Mantega defende papel mais ativo do governo na economia

O presidente do BNDES Guido Mantega defendeu um papel mais ativo do Estado no desenvolvimento econômico do País. Em discurso encerrado no fim da manhã desta terça-feira na 35ª Assembléia Geral da Associação Latino Americana de Instituições Financeiras para o Desenvolvimento (Alide), no Rio de Janeiro, Mantega observou que, atualmente, a América Latina está deixando para trás um período conturbado, e mostra agora sinais de crescimento econômico e de um novo ciclo de desenvolvimento. Dentro desse cenário, ao falar sobre o Brasil, Mantega avaliou que o Estado poderia atuar de forma mais ativa na coordenação entre mercado e governo, formulando estratégias e promovendo incentivos que conduzam a um eficiente desenvolvimento econômico. "A abertura da economia não significa eliminar o papel do Estado", disse. Ele explicou que não defende uma volta ao passado, com o crescimento econômico sendo capitaneado por estatais, como o que ocorreu na década de 80. Mas considerou que a redução do papel do Estado da economia provocou "resultados insatisfatórios". Ao defender esse papel ativo do Estado, Mantega observou que os bancos de fomento se tornam instrumentos importantes nas mãos do Estado para a concessão de crédito.

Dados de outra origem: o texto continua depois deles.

Lemma take_node_spec n st : wf st -> 0 < n -> n <= mweight (free_root st) ->
  gives (length (free_hdr_list st) <= 1)%nat (take_node usrpt intsvc n (choose n (free_root st)) st)
    (taken (own st) n st).
Proof.
  intros Hw Hn Hm. destruct (choose_spec n (free_root st) Hn Hm) as (h & b & s & l & r & Ep & Hns).
  set (p := choose n (free_root st)) in *. unfold take_node. rewrite Ep.
  pose proof (node_size st p h b s l r Hw Ep) as Hs. pose proof (ALIGNMORE_range b) as Hk. simpl in Hns.
  assert (n <= s) by (destruct (skewed b s); lia). rewrite wrapu_zero_iff by lia.
  destruct (Z.eqb_spec (s - n) 0).
  - destruct (skewed b s) eqn:Esk; [lia|]. apply skewed_false in Esk.
    destruct (take_exact st p h b s l r n Hw Ep Hn (own st)) as (t & -> & Ht); [auto|lia|destruct Esk; [by left|right; lia]|].
    by apply yields_ret.
  - eapply yields_bind; [eapply yields_weaken; [by apply getfreehdr_spec|intros ->; simpl; lia|intros ? H1; exact H1]|].
    intros [x st1] (Hw1 & Hsp & Er & Hpd & Hsrc & Hown & Hl1). rewrite <- Er in Ep.
    assert (forall a, x <= a < x + HDRSIZE -> own st a) as HxO.
    { intros a Ha. destruct (Hsrc a Ha); [right; by left|right; right; by left]. }
    destruct (skewed b s) eqn:Esk.
    + destruct (take_skewed st1 p h b s l r n Hw1 Ep Hn (own st) Hown x Hsp HxO) as (t & -> & Ht); [lia|].
      kstep. cbn [lift mbind kres_bind].
      eapply yields_bind; [eapply yields_weaken; [exact Ht|intros E; by rewrite (Hl1 E)|intros ? H1; exact H1]|]. intros st3 H3. apply yields_ret. by eapply taken_root.
    + apply skewed_false in Esk.
      destruct (take_plain st1 p h b s l r n Hw1 Ep Hn (own st) Hown x Hsp HxO) as (t & -> & Ht);
        [lia|destruct Esk; [by left|right; lia]|].
      kstep. cbn [lift mbind kres_bind]. apply yields_ret. by eapply taken_root.
Qed.
(** ** More memory *)

Definition page_round (n : Z) : Z := (n + (NBPG - 1)) / NBPG * NBPG.

Lemma page_round_bounds n : n <= page_round n <= n + 8191.
Proof.
  unfold page_round, NBPG. change (8192 - 1) with 8191. pose proof (Z.div_mod (n + 8191) 8192 ltac:(lia)).
  pose proof (Z.mod_pos_bound (n + 8191) 8192 ltac:(lia)). lia.
Qed.

(** Consecutive free bytes are in one block, so the root is at least as heavy. *)
Lemma run_weight t p n : heap t -> spaced (inorder t) -> 0 < n ->
  (forall a, in_block (p, n) a -> covers (inorder t) a) -> n <= weight t.
Proof.
  intros Hh Hs Hn Hc. assert (in_block (p, n) p) as Hp by (unfold in_block; simpl; lia).
  pose proof (Hc p Hp) as (x & Hx & Hin)%Exists_exists.
  assert (x.1 <= p) by (unfold in_block in Hin; lia).
  assert (p + n <= x.1 + x.2).
  { destruct (Z.le_gt_cases (p + n) (x.1 + x.2)) as [?|Hlt]; [done|].
    assert (covers (inorder t) (x.1 + x.2)) as Hcov by (apply Hc; unfold in_block in *; simpl; lia).
    exfalso. apply list_elem_of_split in Hx as (l1 & l2 & El). rewrite El in Hs, Hcov.
    apply spaced_app in Hs as (H1 & H2 & H3). apply covers_app in Hcov as [(z & Hz & Hinz)%Exists_exists|Hcov].
    - specialize (H3 z x Hz ltac:(by left)). unfold apart, in_block in *. lia.
    - by apply (spaced_gap x l2 H2). }
  pose proof (heap_inorder t Hh) as Hf. rewrite Forall_forall in Hf. specialize (Hf x Hx). simpl in Hf. lia.
Qed.

Lemma mweight_bounds t : weight t - 3 <= mweight t <= weight t.
Proof.
  destruct t as [|h b s l r]; simpl; [lia|]. destruct (skewed b s) eqn:E; [|lia].
  unfold skewed in E. apply andb_prop in E as [E _]. pose proof (ALIGNMORE_range b).
  unfold ALIGNMORE in *. destruct (Z.eqb_spec (Z.land b 3) 0); [done|].
  assert (0 <= Z.land b 3) by (apply Z.land_nonneg; right; lia). lia.
Qed.

(** All free bytes have gone up by a run of fresh bytes from the map. *)
Definition grown (n : Z) st st' : Prop :=
  wf st' /\ (forall a, free_at st a -> free_at st' a) /\
  (forall a, free_at st' a -> free_at st a \/ page_at usrpt st a) /\
  (forall a, own st' a -> own st a) /\ same_pending st st' /\
  exists p, 0 < p /\ (p - usrpt) mod NBPG = 0 /\
    forall a, free_at st' a <-> free_at st a \/ in_block (p, page_round n) a.

Lemma morecore_spec n st : wf st -> 0 < n <= 2 ^ 32 - NBPG ->
  gives True (morecore usrpt intsvc n st) (grown n st).
Proof.
  intros Hw Hn. unfold morecore. change (CLSIZE * NBPG) with NBPG. change (2 ^ 32 - NBPG) with 4294959104 in Hn.
  rewrite wrapu_small by (change (2 ^ 32) with 4294967296; unfold NBPG; lia).
  fold (page_round n). pose proof (page_round_bounds n).
  assert (page_round n / NBPG * NBPG = page_round n) as Er by (unfold page_round; by rewrite Z.div_mul).
  assert (0 < page_round n / NBPG) by (unfold NBPG in *; lia).
  eapply yields_bind; [by apply getpages_spec|]. intros [p st1] (m & E & Hw1 & Hp & Hm & Hblk & Hown).
  rewrite Er in Hblk. rewrite (proj2 (Z.eqb_neq p 0)) by lia.
  assert (region p) as Hrp by (apply Hblk; unfold in_block; simpl; lia).
  eapply yields_weaken; [apply kmem_free_spec; try done; [lia| |]|done|].
  - intros a Ha. destruct (Hblk a Ha) as (? & _ & ?). done.
  - unfold arena in Hrp. lia.
  - intros st' (F1 & F2 & F3 & F4). assert (forall a, free_at st1 a <-> free_at st a) as Ef by (by rewrite E).
    split; [done|split; [|split; [|split; [|split; [split|exists p; split_and!; [lia|done|]]]]]].
    + intros a Ha. apply F2. left. by apply Ef.
    + intros a [Ha|Ha]%F2; [left; by apply Ef|right]. by apply Hblk.
    + intros a [Ha|Ha]%F3; [by apply Hown|]. right. right. left. by apply Hblk.
    + destruct F4 as [F4 _]. by rewrite F4, E.
    + destruct F4 as [_ F4]. by rewrite F4, E.
    + intros a. by rewrite F2, Ef.
Qed.
(** ** Whole words *)

Definition whole_words (P : Z -> Prop) : Prop := forall a b, a / 4 = b / 4 -> P a -> P b.

(** When memory is free by words, no block starts off a word boundary. *)
Lemma words_mweight t : spaced (inorder t) -> whole_words (covers (inorder t)) -> mweight t = weight t.
Proof.
  intros Hs Hwd. destruct t as [|h b s l r]; simpl; [done|]. simpl in *.
  assert (skewed b s = false) as ->; [|done]. unfold skewed.
  assert (Z.land b 3 = b mod 4) as -> by (apply (Z.land_ones b 2); lia).
  destruct (Z.eqb_spec (b mod 4) 0); [done|]. exfalso.
  apply spaced_node in Hs as (Sl & Sr & Hs & Fl & Fr).
  assert (covers (inorder l ++ (b, s) :: inorder r) (b - 1)) as Hc.
  { apply (Hwd b); [Z.to_euclidean_division_equations; lia|]. rewrite covers_app, covers_cons. right. left.
    unfold in_block. simpl. lia. }
  rewrite covers_app, covers_cons in Hc. destruct Hc as [Hc|[Hc|Hc]].
  - pose proof (proj1 (covers_below _ _ Sl) Fl _ Hc). lia.
  - unfold in_block in Hc. simpl in Hc. lia.
  - pose proof (proj1 (covers_above _ _ Sr) Fr _ Hc). lia.
Qed.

Para ele, Estado e bancos de fomento devem atuar juntos para resolver problemas como elevação de investimentos privados, principalmente no setor de infra-estrutura; compensação de recuos em investimentos externos no País; e desenvolvimento do mercado de capitais no País. O evento, que ocorre no auditório do BNDES, conta com a presença de representantes de banco de fomento de vários países da América Latina.